Optimism, Pessimism & Hope: Personal responses to the professional challenges of sustainability presents the results of our survey of nearly 800 people working on environmental sustainability, social justice and related issues.
Over half believed things will get much worse for people and planet with little prospect of improvement within their lifetime; forty percent said a transition to a sustainable and just world is likely, but that this will involve major disruption and hardship.
Where does this leave us?
Hopes and fears
For the majority of people in the survey, social justice and environmental issues form a significant part of their personal and professional lives. Most people were deeply concerned about these and sought to live their lives in ways that would create positive change in our social and environmental situation.
About one third of people agreed that a transition to an environmentally sustainable and socially just world was possible within their lifetime. The majority however, felt that this was unlikely. Major disruption to our present way of life was seen as inevitable, regardless of the scale and rate of change.
Lacking power to engage political and public bodies was seen as a major root of pessimism. Pessimism itself was seen as part of a vicious circle, in which denial of our social and environmental situation becomes a way of coping with it.
Optimism was largely based on hope for radical social and psychological change. In general pessimism fostered deeper denial while optimism led to hope about the future. Most people described optimism and pessimism co-existing and described a wide variety of ways to hold this paradox in themselves.
Working together, having hope for future generations and being committed to making things better were all strong narrative themes. Keeping perspective and working on different scales (for example, local, regional and national) were referred to as important. Acting from present moment awareness was also a recurrent theme. Openness to feelings and emotions and being able to express them were both evident in the thematic and in the language many respondents used in their commentary generally.
There was a feeling that the public at large were in denial about social justice and environmental issues. However, this was also seen as a way for people to cope effectively with fear, allowing them to continue to function in their daily lives. Economic and financial concerns were regarded as significant in reducing public willingness to act.
Cultural barriers to change, especially the unquestioned focus on economic growth, were seen as very significant. Respondents suggested that courage and leadership was essential from those in situations of agency. Large-scale cultural change was seen as more important than personal change and as a way of facilitating greater change at a personal level.
A change in worldview was recognised across the narrative as essential. The media’s role was seen as important in the generation and maintenance of world views.
There was an approximate balance between people who thought they suffered from burn-out and those that did not. About a quarter of respondents were neutral. This suggests that around 200 of the people surveyed felt they were suffering from burn-out.
To what extent do you agree with the statement ‘I am suffering from burn out?’
In some cases, burnout resulted in people disengaging from the social justice and environmental movements. In others it led to internal conflicts filled with doubt and guilt. Recovering from burnout was achieved in a diversity of ways.
Sharing and caring
There was an exact split between people who shared their fears quite openly with others and those that chose to do so only in situations that felt ‘safe’. For example, where others would sympathise with their fears.
Some people felt it was important to share feelings publicly, while others thought it was better to keep a public face of optimism. There was conflict about choosing to share feeling or not and in which contexts to do so. There was also conflict about self-care being neglected in favour of caring for others.
Where do we go from here?
We haven’t analysed the official public narratives of relevant international agencies, governments and NGOs, however our impression is that while they highlight the challenges of climate change etc, they imply these can be overcome, and that the transition will be smooth and painless.
If this impression is correct, it stands in direct contrast to the majority view in this survey — that major disruption is inevitable. If the views of survey participants are typical, it suggests that the official views of many organisations may be radically different from the views of the people working on these issues — and perhaps even for these very organisations.
This, in tandem with the other points above, raises a number of related questions:
- What are the implications for people working on these issues when their personal views may be very different from those of the organisations (perhaps their employers) with responsibility for addressing them?
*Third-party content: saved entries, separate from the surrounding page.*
Lemma wf_run (s : State Fn App) : wf s -> wf (run cb s).
Proof.
  intros Hs. unfold run.
  destruct (paused s || (0 <? resumeTimeRemaining s)).
  - destruct (0 <? resumeTimeRemaining s); exact Hs.
  - unfold dispatch. apply wf_handlerPass.
    destruct (tickPass_frame (tickListeners s) s) as (H1 & H2 & _ & _).
    apply (wf_ext s); assumption.
Qed.

Lemma wf_step (s : State Fn App) (st : Step Fn) : wf s -> wf (step cb s st).
Proof.
  intros Hs. destruct st as [|e|c]; simpl.
  - apply wf_run. exact Hs.
  - apply (deliver_stable _ wf_stable). exact Hs.
  - destruct (exec_frame c s) as (H1 & H2 & _ & _).
    apply (wf_ext s); assumption.
Qed.

(** Every state the loop can reach is well formed. *)
Lemma wf_reachable (a : App) (sts : list (Step Fn)) :
  wf (steps cb sts (init a)).
Proof.
  unfold steps.
  assert (H0 : wf (@init Fn App a)) by (split; constructor).
  revert H0. generalize (@init Fn App a) as s.
  induction sts as [|st sts IH]; intros s Hs; simpl; [exact Hs|].
  apply IH. apply wf_step. exact Hs.
Qed.

(** *** A registration that is gone stays gone *)

Lemma retired_ext (n c : nat) (s s' : State Fn App) :
  handlers s' = handlers s -> nextId s' = nextId s -> log s' = log s ->
  retired n c s -> retired n c s'.
Proof. unfold retired, registered. intros -> -> ->. auto. Qed.

Lemma retired_remove (n c : nat) (i : option nat) (s : State Fn App) :
  retired n c s -> retired n c (remove i s).
Proof.
  unfold retired, registered. simpl. intros (Hn & Hr & Hc).
  repeat split; auto. intros (h & Hh & E). apply Hr. exists h.
  split; [apply (spliceFirst_In i); exact Hh|exact E].
Qed.

Lemma retired_stable (n c : nat) : Stable (@retired Fn App n c).
Proof.
  split; intros; try assumption.
  - destruct H as (Hn & Hr & Hc). unfold retired, registered in *. simpl.
    repeat split; [lia| |exact Hc].
    intros (h & Hh & E). apply in_app_or in Hh. destruct Hh as [Hh|[<-|[]]].
    + apply Hr. exists h. auto.
    + simpl in E. inversion E. lia.
  - apply retired_remove. assumption.
Qed.

Lemma firedCount_app (n : nat) (l1 l2 : list (Fired Fn)) :
  firedCount n (l1 ++ l2) = (firedCount n l1 + firedCount n l2)%nat.
Proof.
  induction l1 as [|[f|h p] l1 IH]; simpl; auto.
  destruct (idEq (id h) (Some n)); simpl; lia.
Qed.

Lemma firedCount_ticks (n : nat) (fs : list Fn) :
  firedCount n (map FiredTick fs) = 0%nat.
Proof. induction fs; simpl; auto. Qed.

Lemma retired_fireHandler (n c : nat) (s : State Fn App) (h : EventHandler Fn) :
  id h <> Some n -> retired n c s -> retired n c (fireHandler cb s h).
Proof.
  intros Hid (Hn & Hr & Hc).
  destruct (fireHandler_frame s h) as (H1 & H2 & _ & H4).
  unfold retired, registered. rewrite H1, H2, H4, firedCount_app. simpl.
  destruct (idEq (id h) (Some n)) eqn:E; [apply idEq_eq in E; contradiction|].
  repeat split; [exact Hn| |lia].
  intros (h' & Hh' & E'). apply Hr. exists h'. split; [|exact E'].
  destruct (repeat h); [exact Hh'|apply (spliceFirst_In (id h)); exact Hh'].
Qed.

Lemma retired_handlerPass (n c : nat) (hs : list (EventHandler Fn)) :
  forall s : State Fn App,
    (forall h, In h hs -> id h <> Some n) ->
    retired n c s -> retired n c (fold_left (fireHandler cb) hs s).
Proof.
  induction hs as [|h hs IH]; intros s Hids Hs; simpl; [exact Hs|].
  apply IH; [intros h' Hh'; apply Hids; right; exact Hh'|].
  apply retired_fireHandler; [apply Hids; left; reflexivity|exact Hs].
Qed.

Lemma retired_run (n c : nat) (s : State Fn App) : retired n c s -> retired n c (run cb s).
Proof.
  intros Hs. unfold run.
  destruct (paused s || (0 <? resumeTimeRemaining s)).
  - destruct (0 <? resumeTimeRemaining s); exact Hs.
  - unfold dispatch.
    destruct (tickPass_frame (tickListeners s) s) as (H1 & H2 & _ & H4).
    assert (Hs1 : retired n c (fold_left (fireTick cb) (tickListeners s) s)).
    { destruct Hs as (Hn & Hr & Hc). unfold retired, registered.
      rewrite H1, H2, H4, firedCount_app, firedCount_ticks.
      repeat split; [exact Hn|exact Hr|lia]. }
    apply retired_handlerPass; [|exact Hs1].
    intros h Hh E. destruct Hs1 as (_ & Hr & _). apply Hr. exists h. auto.
Qed.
- How can they find the right balance between being honest about their fears for the future and conveying positive and motivating messages to the organisations and communities they work with?
- If denial of the implications of our situation is both a coping strategy and holds back the chance of addressing it effectively, how do we move forward?
- How can people working and campaigning on these issues best look after themselves and support each other?
In response to the findings of this survey, we’ve decided to host a retreat in April 2015 to provide a space to explore how we can live and work with the burden of what we know about the state of the world: Tending the Flame.
Update 12 April 2016: Sadly there weren’t enough people interested to go ahead with the retreat, but we’re still exploring these questions in our work, see for example the resilience workshops with myself and Pam Candea at Surefoot.